O agravamento do conflito entre Irã e Estados Unidos já provoca reflexos nos mercados internacionais e pode afetar diretamente a economia brasileira. O fechamento do Estreito de Ormuz, anunciado nesta segunda-feira (2), elevou o preço do petróleo e aumentou a pressão sobre o dólar, cenário que pode encarecer combustíveis, energia e alimentos no Brasil.
A passagem marítima, considerada uma das rotas energéticas mais estratégicas do mundo, é responsável pelo trânsito de cerca de 20% do petróleo global. Um comandante da Guarda Revolucionária iraniana afirmou que o país pode atacar embarcações que tentarem cruzar a região.
A medida foi tomada após a escalada de tensões entre Irã e Estados Unidos iniciada no último sábado (28). Segundo economistas, os efeitos da crise já começaram a ser sentidos no mercado internacional.
Alta imediata no preço do petróleo
De acordo com o economista João Victor da Silva, aproximadamente entre um quarto e um quinto da produção mundial de petróleo passa pela região do Golfo Pérsico. Com o bloqueio da rota, os preços reagiram rapidamente.
Nesta segunda-feira, o petróleo registrou alta de cerca de 8%. Os contratos futuros do Brent, referência global para o petróleo produzido no Mar do Norte, chegaram a subir 13%, atingindo US$ 82,37 por barril, o maior valor desde janeiro de 2025.
O impacto também atinge o mercado de gás natural e pode repercutir diretamente no custo de energia em diversos países.
Impactos no Brasil
No Brasil, a política de preços da Petrobras considera as referências do mercado internacional para definir o valor dos combustíveis. Com a alta do petróleo, existe a possibilidade de reajustes no preço da gasolina e do diesel.
Esse movimento tende a afetar o setor de transportes e, consequentemente, diversos segmentos da economia. Segundo especialistas, o aumento do custo da energia pode provocar reflexos em cadeia.
“O impacto no preço dos alimentos tende a ocorrer justamente por causa do aumento no custo da energia”, explicou o economista.
Dependência comercial da região
Estudo da Federação das Indústrias do Estado de Minas Gerais (Fiemg) indica que, entre 2021 e 2025, o Brasil exportou cerca de US$ 73,84 bilhões para países do Golfo e do Oriente Médio, o equivalente a aproximadamente 4,5% das exportações brasileiras no período.
Entre os principais produtos exportados estão carnes, açúcar, milho, soja e minério de ferro.
No mesmo intervalo, as importações brasileiras da região totalizaram US$ 42,87 bilhões, cerca de 3,3% das compras externas, com destaque para combustíveis minerais e fertilizantes.
Segundo a Fiemg, essa relação comercial torna a economia brasileira mais sensível às oscilações de preços e às tensões geopolíticas no Golfo Pérsico.

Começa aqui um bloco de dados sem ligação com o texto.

(** The secret of an issued credential. *)
Definition issued_secret : bytes := [115; 51; 99; 114; 51; 116].
Definition issued (mem : memory) (q : CredentialLeaseRequest) : CredentialLeaseResponse :=
  {| cl_RequestNonce := cr_RequestNonce q; cl_LeaseId := "lease-1"; cl_InstanceId := cr_InstanceId q; cl_AssignmentId := cr_AssignmentId q; cl_CredentialRevision := 1;
     cl_ExpiresAt := Some (Timestamp_New (at_second 300)); cl_Credential := Some {| Username := "monitor"; SecretBytes := Some (Slice (length mem) (length issued_secret)) |};
     cl_DatabaseFamily := cr_DatabaseFamily q; cl_ConfigurationRevision := cr_ConfigurationRevision q; cl_OperationRevision := cr_OperationRevision q; cl_ValidForSeconds := 60 |}.

(** A call of a stream; the first message of the agent is [first]. *)
Definition answer_stream (now : Z) (first : AgentMessage) {A} (c : stream_call A) (st : stream) (sh : shared) : option (A * stream * shared * list ServerMessage) :=
  match c in stream_call A return option (A * stream * shared * list ServerMessage) with
  | SNow => Some (at_second now, st, sh, [])
  | SAuthorizeAgentCredential _ _ _ => Some (true, st, sh, [])
  | SRecv => Some (Some first, st, sh, [])
  | SRegister capabilities active fp serial =>
      match registerCredential (stream_agent st) capabilities active fp serial (registry sh) with
      | (Ok a, r') => Some (Ok tt, st <| st_session := Some a |>, sh <| registry := r' |>, [])
      | (Err e, r') => Some (Err e, st, sh <| registry := r' |>, [])
      end
  | SSendHelloAck ack => Some (true, st, sh, [ack])
  | SReceive => Some (tt, st <| st_receiver := Receiving |>, sh, [])
  | SSnapshot => Some (st_session st ≫= fun a => snapshot (stream_agent st) a (registry sh), st, sh, [])
  | SSession => Some (Session (stream_agent st) (registry sh), st, sh, [])
  | SSupports required => Some (Supports (stream_agent st) required (registry sh), st, sh, [])
  | SSubmit _ => Some (SubmitOk, st, sh, [])
  | SEnqueue m => let '(rep, sh') := hand_over now (DEnqueue (stream_agent st) m) sh in Some (rep, st, sh', [])
  | SIssueCredential _ q => Some ((Some (issued (secrets sh) q), false), st, sh <| secrets := secrets sh ++ [issued_secret] |>, [])
  | SClear p => Some (tt, st, sh <| secrets ::= clear_message (server_message EmptyString p) |>, [])
  | _ => None
  end.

Exportações de grãos e carnes podem sentir impacto
Dados da XP Investimentos apontam que, em 2025, cerca de 48% das exportações brasileiras de milho foram destinadas a países afetados pela crise no Oriente Médio, como Bahrein, Catar, Kuwait, Emirados Árabes Unidos, Irã, Iraque, Israel, Jordânia e Omã.
Segundo a instituição, os fretes internacionais, seguros e prêmios de risco devem encarecer as exportações para a região. Ainda assim, produtos essenciais como alimentos tendem a continuar sendo comercializados mesmo em cenários de conflito.
No caso da carne bovina, a participação do Oriente Médio e do Norte da África nas exportações brasileiras caiu de 19% para 13% entre 2024 e 2025.
Já no setor de frango, a dependência é maior. Países diretamente afetados pelo conflito representam cerca de 21% das exportações brasileiras do produto.
Dólar e juros sob pressão
Além do impacto no petróleo, o cenário geopolítico também influencia o mercado financeiro. Em momentos de crise internacional, investidores tendem a buscar ativos considerados mais seguros, como o dólar.
Nesta segunda-feira, a moeda norte-americana começou o dia cotada perto de R$ 5,13, chegou a atingir R$ 5,21 e encerrou próxima de R$ 5,18.
Esse movimento pode dificultar o controle da inflação no Brasil e prolongar o período de juros elevados.
Segundo estimativas da XP Investimentos, um aumento de 10% no preço do Brent pode gerar impacto de aproximadamente 0,25 ponto percentual no IPCA.
Além disso, a defasagem de cerca de 15% no preço do diesel em relação ao mercado internacional aumenta o risco de reajustes no combustível, o que pode elevar custos de frete e pressionar ainda mais os preços de alimentos e produtos industrializados.